Until a hundred years ago everybody (apart from cranks like Horace Walpole) believed that Richard had murdered the ‘Princes in the Tower’. Stubbs spoke for almost all Victorians when he wrote, ‘Brave, cunning, resolute, bound by no ties of love or gratitude, amenable to no instincts of mercy or kindness, Richard III yet owes the general condemnation, with which his life and reign have been visited, to the fact that he left none behind him whose duty or whose care it was to attempt his vindication.’4 However, since the emergence in 1924 of the Fellowship of the White Boar (now the Richard III Society) he has found partisans who see him as another King Arthur. (One product of their point of view was Josephine Tey’s enjoyable if misleading novel The Daughter of Time.)

In 2012 Richard’s skeleton was found at Leicester, in a Franciscan friary demolished at the Dissolution of the Monasteries. Its spine is curved by scoliosis, which made one shoulder higher than the other. Far from being Tudor propaganda, as defenders have claimed, his nickname ‘Crookback’ was justified.


Richard was born on 2 October 1453 at Fotheringhay Castle in Northamptonshire, the Duke of York’s seventh and youngest son. Stories of his coming into the world with hair and teeth are plainly hostile propaganda, while his scoliosis probably only developed during boyhood. After his father’s death in 1460 he was sent to Flanders for safety with his brother George, returning after Edward IV’s victory at Towton to be made Duke of Gloucester. He spent 1465–8 in the Earl of Warwick’s household at Middleham Castle in Wensleydale – which no doubt was how he acquired his attachment to the north country.

Unlike Clarence, Richard did not intrigue with Warwick, going into exile in Flanders with Edward and fighting for him at Barnet and Tewkesbury. Tudor chroniclers allege that he had a hand in killing the Lancastrian Prince of Wales, but there is no evidence for this (even if Stubbs thought it was true).

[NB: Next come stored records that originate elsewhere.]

(** * Tester.py: the SAT engines of the 3-SAT benchmarker

    A shallow embedding of [src/3-SAT Benchmarker/Tester.py]: the
    literal-simplification primitive, the three native engines
    ([brute_force_solver], [dp_solver], [dpll_solver]), the CDCL
    collaborator, the process-isolating executor, [main] and the DIMACS
    parser [parse_cnf_file], followed by the
    properties of the specification that were checked against them.

    Python integers are unbounded, so a literal is a [Z]; a clause is a
    Python list of literals ([list Z]) and a formula a list of clauses.
    Python sets and frozensets are stdpp's [gset].  Exceptions are values
    of [result]; a recursion or a loop of the source is a [Fixpoint] on a
    fuel that is then shown to be sufficient.  The limits of the
    interpreter itself (recursion depth, memory) are not represented. *)

From Stdlib Require Import ZArith Bool Lia Ascii String.
From stdpp Require Import base decidable option list sets gmap strings.

Local Open Scope Z_scope.

(** ** Data model *)

Abbreviation Literal := Z (only parsing).
Abbreviation Clause := (list Z) (only parsing).
Abbreviation Formula := (list (list Z)) (only parsing).

(** The Python exceptions that the modelled code can raise. *)
Inductive exn : Type :=
  | ValueError      (* max() of an empty sequence, negative shift count *)
  | IndexError      (* list index out of range *)
  | TimeoutError    (* raised by dp_solver on its budgets *)
  | SystemExit (code : Z).  (* sys.exit(code); not a subclass of Exception *)

(** The outcome of evaluating a Python expression: a value or an exception. *)
Inductive result (A : Type) : Type :=
  | Ret (a : A)
  | Raise (e : exn).
Arguments Ret {A} a.
Arguments Raise {A} e.
(* ===== verification/Http.v ===== *)
(** * The HTTP data the middleware touches

    The middleware reads and writes three things of the [http] crate and of
    surf's [Body]: a [HeaderMap] (lookup by name, [insert] which replaces
    every value of the name, [remove] which drops them and returns the
    first), [HeaderValue::to_str], and the body stream, which it takes out
    with [std::mem::replace(req.body_mut(), Body::empty())] and puts back
    with [Body::from(Vec<u8>)].  These are library types the source only
    calls; they are modelled from their documented behaviour and the spec
    (sections 3 and 6).

    - [HeaderMap] is a [gmap] from lowercase names to the list of values
      in insertion order.
    - [HeaderValue::from_static] panics on a byte that is not visible
      ASCII; it is an [outcome].
    - A body is a finite stream of chunks, each [Ok bytes] or an I/O
      error, as the [Stream<Item = io::Result<Bytes>>] the decoders read. *)

From stdpp Require Import base list strings gmap.
From Stdlib Require Import Ascii.
From S2P Require Import Prelude Text.

Module Http.

(** ** Header names and values *)

(** [http::header::CONTENT_ENCODING] and [ACCEPT_ENCODING]: [HeaderName]s
    are stored lowercase. *)
Definition CONTENT_ENCODING : string := "content-encoding".
Definition ACCEPT_ENCODING : string := "accept-encoding".

(** A [HeaderValue] is its bytes; [ToStrError] is [to_str]'s error. *)
Abbreviation HeaderValue := string (only parsing).
Inductive ToStrError := ToStrError_.

(** [http::header::value::is_visible_ascii]:
    [b >= 32 && b < 127 || b == b'\t']. *)
Definition is_visible_ascii (b : ascii) : bool :=
  let n := nat_of_ascii b in ((32 <=? n) && (n <? 127)) || (n =? 9).

(** [HeaderValue::to_str]: the bytes as a [&str] when every byte is
    visible ASCII or a tab. *)
Definition to_str (v : HeaderValue) : result string ToStrError :=
  if Str.forallb is_visible_ascii v then Ok v else Err ToStrError_.

(** [HeaderValue::from_static]: every byte must be visible ASCII, else
    [panic!("invalid header value")]. *)
Definition from_static (s : string) : outcome HeaderValue :=
  if Str.forallb is_visible_ascii s then Done s else Panic "invalid header value".

(** ** Header maps *)

Abbreviation HeaderMap := (gmap string (list string)).

(** [HeaderMap::get]: the first value of the name. *)
Definition header_get (name : string) (m : HeaderMap) : option HeaderValue :=
  m !! name ≫= head.

(** [HeaderMap::insert]: replaces all values of the name by [v] and
    returns the previous first value. *)
Definition header_insert (name : string) (v : HeaderValue) (m : HeaderMap)
  : option HeaderValue * HeaderMap :=
  (header_get name m, <[name := [v]]> m).

(** [HeaderMap::remove]: drops all values of the name and returns the
    first of them. *)
Definition header_remove (name : string) (m : HeaderMap)
  : option HeaderValue * HeaderMap :=
  (header_get name m, delete name m).

(** ** Bodies, requests, responses *)

Inductive IoErrorKind := InvalidData | UnexpectedEof | ConnectionReset | OtherKind.
#[global] Instance IoErrorKind_eq_dec : EqDecision IoErrorKind.
Proof. solve_decision. Defined.

Abbreviation bytes := (list Byte.byte) (only parsing).

(** A body stream: the chunks it yields, in order, then end of stream. *)
Record Body := mkBody { body_chunks : list (result bytes IoErrorKind) }.

(** [Body::empty()]. *)
Definition Body_empty : Body := mkBody [].

(** [Body::from(Vec<u8>)]: one chunk with the whole buffer. *)
Definition Body_from (v : bytes) : Body := mkBody [Ok v].

(** The bytes a body yields when it yields no error. *)
Definition body_bytes (b : Body) : option bytes :=
  match collect_results (body_chunks b) with
  | Ok chunks => Some (concat chunks)
  | Err _ => None
  end.

Record Request := mkRequest {
  req_url : string;
  req_headers : HeaderMap;
  req_body : Body
}.

Record Response := mkResponse {
  res_status : N;
  res_headers : HeaderMap;
  res_body : Body
}.

(** [*req.headers_mut() = h], [*res.body_mut() = b]. *)
Definition set_req_headers (h : HeaderMap) (r : Request) : Request :=
  mkRequest (req_url r) h (req_body r).
Definition set_res_headers (h : HeaderMap) (r : Response) : Response :=
  mkResponse (res_status r) h (res_body r).
Definition set_res_body (b : Body) (r : Response) : Response :=
  mkResponse (res_status r) (res_headers r) b.

(** ** Lemmas *)

(** [to_str] returns the value's own bytes or fails. *)
Lemma to_str_Ok v s : to_str v = Ok s → s = v.
Proof. unfold to_str. by case_match; intros [= ->]. Qed.

Lemma header_get_insert_eq name v m : header_get name (header_insert name v m).2 = Some v.
Proof. unfold header_get, header_insert. simpl. by rewrite lookup_insert_eq. Qed.

Lemma header_get_insert_ne name name' v m :
  name ≠ name' → header_get name' (header_insert name v m).2 = header_get name' m.
Proof. intros. unfold header_get, header_insert. simpl. by rewrite lookup_insert_ne. Qed.

Lemma header_get_remove name name' m :
  header_get name' (header_remove name m).2 =
  if decide (name = name') then None else header_get name' m.
Proof.
  unfold header_get, header_remove. simpl. case_decide as Hn.
  - subst. by rewrite lookup_delete_eq.
  - by rewrite lookup_delete_ne.
Qed.

Lemma body_bytes_from v : body_bytes (Body_from v) = Some v.
Proof. unfold body_bytes. simpl. by rewrite app_nil_r. Qed.

#[export] Hint Rewrite header_get_insert_eq body_bytes_from : surf_rw.
End Http.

We know from a Yorkist source, however, that he commanded the vanguard at Tewkesbury, where he presided over the drum-head court martials that condemned the captured Lancastrian commanders. He also hunted down the Bastard of Fauconberg. Some chroniclers heard he was in the Tower when Henry VI died, and a strong element of suspicion remains about his complicity.5

Richard’s appointments as Great Chamberlain and Lord High Admiral of England on 18 May 1471 was clearly a sign of Edward’s trust. In addition, he was given the Earl of Oxford’s estates with all Warwick’s lands north of Trent. Having prised Warwick’s daughter, Anne (the widowed Lancastrian Princess of Wales) out of the Duke of Clarence’s keeping, he first placed her in sanctuary at St Martin’s, then married her at Westminster Abbey in spring 1472 after the necessary dispensation from the Church – they were first cousins. He also obtained control of her mother, Warwick’s widowed countess, who was confined at Middleham for the rest of her life so that he could keep her dowry.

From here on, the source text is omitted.